Swedish ice hockey player (1897–1985)

Hjalmar Erik Wilheim "Jerka, Burre" Burman (6 December 1897 – 31 March 1985) was a Swedish ice hockey player, footballer, and bandy player. He competed in the 1920 Summer Olympics and in the 1924 Winter Olympics.

In 1920 he was a member of the Swedish ice hockey team which finished fourth in the Summer Olympics tournament. He played five matches and scored four goals. Eric Burman became the first goal scorer for Sweden ever, by scoring against Belgium on 23 April 1920.

In the 1921 European Championship, Burman played for Sweden in the one game they played against Czechoslovakia. He scored three goals to help lead Sweden to a 6-4 win and a Championship title.

Four years later he finished again fourth with the Swedish team in the first Winter Olympics ice hockey tournament.

Burman played both hockey and bandy for IK Göta. After the Olympics 1920 he played in Europe with Berliner SC, 1921 and 1923. He won Swedish hockey championships 1923, 1929 and 1930, and Swedish bandy championships in 1929, together with IK Göta. He was living in Berlin before he moved to Antwerp and played hockey there with CP Antwerp, before he moved to United States and some games with Minneapolis Street Runners.
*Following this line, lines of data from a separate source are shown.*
(** *** Files *)
Lemma safe_AddBuildFileToDicts o f p : safe (AddBuildFileToDicts o f p).
Proof.
  apply (safe_at _ o); [|intros c; apply keeps_AddBuildFileToDicts]. intros h [u h'] Hrun. unfold AddBuildFileToDicts in Hrun.
  apply XM_bind_Ok in Hrun as (x&h1&->%reads_get&Hrun). apply XM_bind_Ok in Hrun as (v&h1&->%reads_lift&Hrun). apply XM_bind_Ok in Hrun as (e&h1&->%reads_lift&Hrun).
  apply XM_bind_Ok in Hrun as (b&h1&Hb&Hrun). apply XM_bind_Ok in Hb as (y&h2&->%reads_get&[_ ->]%XM_ret_Ok).
  apply XM_bind_Ok in Hrun as (paths&h1&Hpaths&Hrun). assert (h1 = h) as ->.
  { destruct p; [by apply XM_ret_Ok in Hpaths as [_ ->]|]. destruct b.
    - apply XM_bind_Ok in Hpaths as (g&h2&->%reads_get&Hpaths). apply XM_bind_Ok in Hpaths as (w&h2&->%reads_lift&Hpaths).
      apply (reads_map_m FullPath (objects_of w) reads_FullPath) in Hpaths. done.
    - apply XM_bind_Ok in Hpaths as (q&h2&->%reads_FullPath&[_ ->]%XM_ret_Ok). done. }
  apply XM_bind_Ok in Hrun as (u'&h1&Hfor&Hrun). destruct paths as [|q paths].
  - apply XM_ret_Ok in Hfor as [_ ->]. by apply looks_at_get in Hrun.
  - cbn [for_m] in Hfor. apply XM_bind_Ok in Hfor as (u2&h2&Hadd&_). unfold AddPathToDict in Hadd. by apply looks_at_get in Hadd.
Qed.
#[local] Hint Resolve safe_AddBuildFileToDicts : safe.
Lemma safe_FileGroup o p : safe (FileGroup o p).
Proof. unfold FileGroup, ancestor_project, FrameworksGroup. apply safe_bind; [auto with safe|]. intros x. destruct (class_of x); safe_tac. Qed.
#[local] Hint Resolve safe_FileGroup : safe.
Lemma safe_AddFile o p settings : safe (AddFile o p settings).
Proof. unfold AddFile, AppendBuildFile. safe_tac. Qed.

Lemma keeps_SetDestination o p : keeps (SetDestination o p) (is_a o PBXCopyFilesBuildPhase) (λ _ _, True).
Proof.
  unfold SetDestination. apply keeps_bind_safe; [apply is_a_stable|by apply keeps_lift|]. intros [dst sub]. apply keeps_seq; [apply is_a_stable| |].
  - apply keeps_with_str. exists (required TStr). done.
  - by apply (keeps_with_property o "dstSubfolderSpec" (XInt sub) (required TInt) PBXCopyFilesBuildPhase).
Qed.
Lemma safe_SetXcodeVersion o version : safe (SetXcodeVersion o version).
Proof. unfold SetXcodeVersion. safe_tac. Qed.

(** ** Scripts

    A script calls one public operation after the other, on objects that it may choose freely, as a generator does that keeps them in variables. *)
Section scripts.
Context `{RealPath} `{Sha1}.

Inductive operation :=
  | New (c : cls) (ps : xprops) (parent : option nat) (project_path : option text)
  | NewNativeTarget (ps : xprops) (parent : option nat) (force_outdir force_prefix force_extension : option text)
  | CopyObject (o : nat)
  | SetProp (o : nat) (key : string) (value : xval)
  | AppendProp (o : nat) (key : string) (value : xval)
  | DelProp (o : nat) (key : string)
  | GroupAppendChild (o child : nat)
  | GroupAddOrGetFile (o : nat) (p : text) (hierarchical : bool)
  | GroupTakeOver (recurse : bool) (o : nat)
  | GroupSort (o : nat)
  | SetSetting (o : nat) (key : string) (value : xval)
  | DelSetting (o : nat) (key : string)
  | PhaseAddFile (o : nat) (p : text) (settings : option text)
  | PhaseSetDestination (o : nat) (p : text)
  | TargetAddDependency (o other : nat)
  | TargetHeadersPhase (o : nat)
  | TargetResourcesPhase (o : nat)
  | TargetSourcesPhase (o : nat)
  | TargetFrameworksPhase (o : nat)
  | ProjectAddOrGetFile (o : nat) (p : text)
  | ProjectTakeOver (recurse : bool) (o : nat)
  | ProjectSortGroups (o : nat)
  | ProjectReference (o other : nat)
  | ProjectSortRemoteProducts (o : nat)
  | FileSetXcodeVersion (o : nat) (version : string)
  | FileComputeIDs (recursive overwrite : bool) (o : nat).

(** A method runs on the objects whose classes have it. *)
Definition method {A} (o : nat) (c : cls) (m : XM A) : XM unit :=
  has ← isinstance o c; if has : bool then _ ← m; mret tt else throw (AttributeError (class_name c)).

Definition perform (op : operation) : XM unit :=
  match op with
  | New c ps parent project_path => _ ← construct new_fuel c ps None parent project_path; mret tt
  | NewNativeTarget ps parent dir prefix ext => _ ← new_native_target ps parent dir prefix ext; mret tt
  | CopyObject o => method o XCObject (Copy new_fuel o)
  | SetProp o key value => method o XCObject (SetProperty o key value)
  | AppendProp o key value => method o XCObject (AppendProperty o key value)
  | DelProp o key => method o XCObject (DelProperty o key)
  | GroupAppendChild o child => method o PBXGroup (AppendChild o child)
  | GroupAddOrGetFile o p hierarchical => method o PBXGroup (AddOrGetFileByPath o p hierarchical)
  | GroupTakeOver recurse o => method o PBXGroup (TakeOverOnlyChild recurse o)
  | GroupSort o => method o PBXGroup (SortGroup o)
  | SetSetting o key value => method o XCTarget (target_SetBuildSetting o key value)
  | DelSetting o key => method o XCTarget (target_DelBuildSetting o key)
  | PhaseAddFile o p settings => method o XCBuildPhase (AddFile o p settings)
  | PhaseSetDestination o p => method o PBXCopyFilesBuildPhase (SetDestination o p)
  | TargetAddDependency o other => method o XCTarget (AddDependency o other)
  | TargetHeadersPhase o => method o PBXNativeTarget (HeadersPhase o)
  | TargetResourcesPhase o => method o PBXNativeTarget (ResourcesPhase o)
  | TargetSourcesPhase o => method o PBXNativeTarget (SourcesPhase o)
  | TargetFrameworksPhase o => method o PBXNativeTarget (FrameworksPhase o)
  | ProjectAddOrGetFile o p => method o PBXProject (AddOrGetFileInRootGroup o p)
  | ProjectTakeOver recurse o => method o PBXProject (RootGroupsTakeOverOnlyChildren recurse o)
  | ProjectSortGroups o => method o PBXProject (SortGroups o)
  | ProjectReference o other => method o PBXProject (AddOrGetProjectReference o other)
  | ProjectSortRemoteProducts o => method o PBXProject (SortRemoteProductReferences o)
  | FileSetXcodeVersion o version => method o XCProjectFile (SetXcodeVersion o version)
  | FileComputeIDs recursive overwrite o => method o XCProjectFile (ComputeProjectIDs recursive overwrite o)
  end.

(** What scripts lead to from a heap, each operation a step; a script ends at an exception. *)
Inductive reachable (h : heap) : heap → Prop :=
  | reachable_start : reachable h h
  | reachable_step h1 op h2 : reachable h h1 → perform op h1 = Ok (tt, h2) → reachable h h2.

(** *** Every operation keeps the types. *)
Lemma safe_method {A} o c (m : XM A) : safe m → safe (method o c m).
Proof. intros Hm. unfold method. apply safe_bind; [auto with safe|]. intros []; [|apply safe_throw]. apply safe_bind; [done|]. intros. apply safe_ret. Qed.

(** The class of the object is known where it has no subclasses. *)
Lemma safe_method_of {A} o c (m : XM A) : (∀ d, subclass d c = true → d = c) → keeps m (is_a o c) (λ _ _, True) → safe (method o c m).
Proof.
  intros Hc Hm h [] h' Hwt _ (b&h1&Hb&Hrun)%XM_bind_Ok. unfold isinstance in Hb. apply XM_bind_Ok in Hb as (x&h2&Hget&[-> ->]%XM_ret_Ok).
  unfold get in Hget. destruct (objects h !! o) as [x'|] eqn:Hx; [|done]. injection Hget as -> <-. destruct (subclass (class_of x) c) eqn:Hsub; [|done].
  apply XM_bind_Ok in Hrun as (a&h1&Ha&[_ ->]%XM_ret_Ok). apply (Hm h a h1 Hwt); [|done]. exists x. by apply Hc in Hsub.
Qed.

(** Identifiers are hexadecimal. *)
Lemma safe_set_id o hash : safe (modify o (with_id (Some (id_of hash)))).
Proof.
  apply keeps_modify; [done| |by intros h x _ _ Hx key v Hv; apply Hx]. intros x. right. intros t [= <-]. apply is_id_word, id_of_is_id.
Qed.
Lemma safe_ComputeProjectIDs recursive overwrite o : safe (ComputeProjectIDs recursive overwrite o).
Proof.
  assert (∀ fuel seed o, safe (ComputeIDs fuel recursive overwrite seed o)) as Hids.
  { induction fuel as [|fuel IH]; intros seed o'; cbn [ComputeIDs]; [apply safe_throw|]. pose proof (λ o, safe_blind _ (blind_HashablesForChild o)). pose proof safe_set_id. safe_tac. }
  unfold ComputeProjectIDs. safe_tac. intros h. apply Hids.
Qed.
Lemma safe_Copy o : safe (method o XCObject (Copy new_fuel o)).
Proof.
  apply (safe_at _ o); [apply looks_at_bind, looks_at_get|]. intros c. unfold method. apply keeps_bind_safe; [apply is_a_stable|apply safe_keeps, safe_isinstance|].
  intros []; [|apply keeps_throw]. apply keeps_bind_safe; [apply is_a_stable|eapply keeps_weaken; [apply (proj2 (keeps_construct_Copy new_fuel))|done|done]|].
  intros _. by apply keeps_ret.
Qed.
He later returned to Sweden, and on 26 November 1940 Eric Burman became the oldest player ever in Swedish championships in hockey. In this match he also became the oldest ever scorer in Swedish in the same game. He was then 42 years, 11 months and 20 days, when IK Göta played IK Sture in Svenska Serien, the highest league in Swedish ice hockey between seasons 1935/1936 through 1943/1944.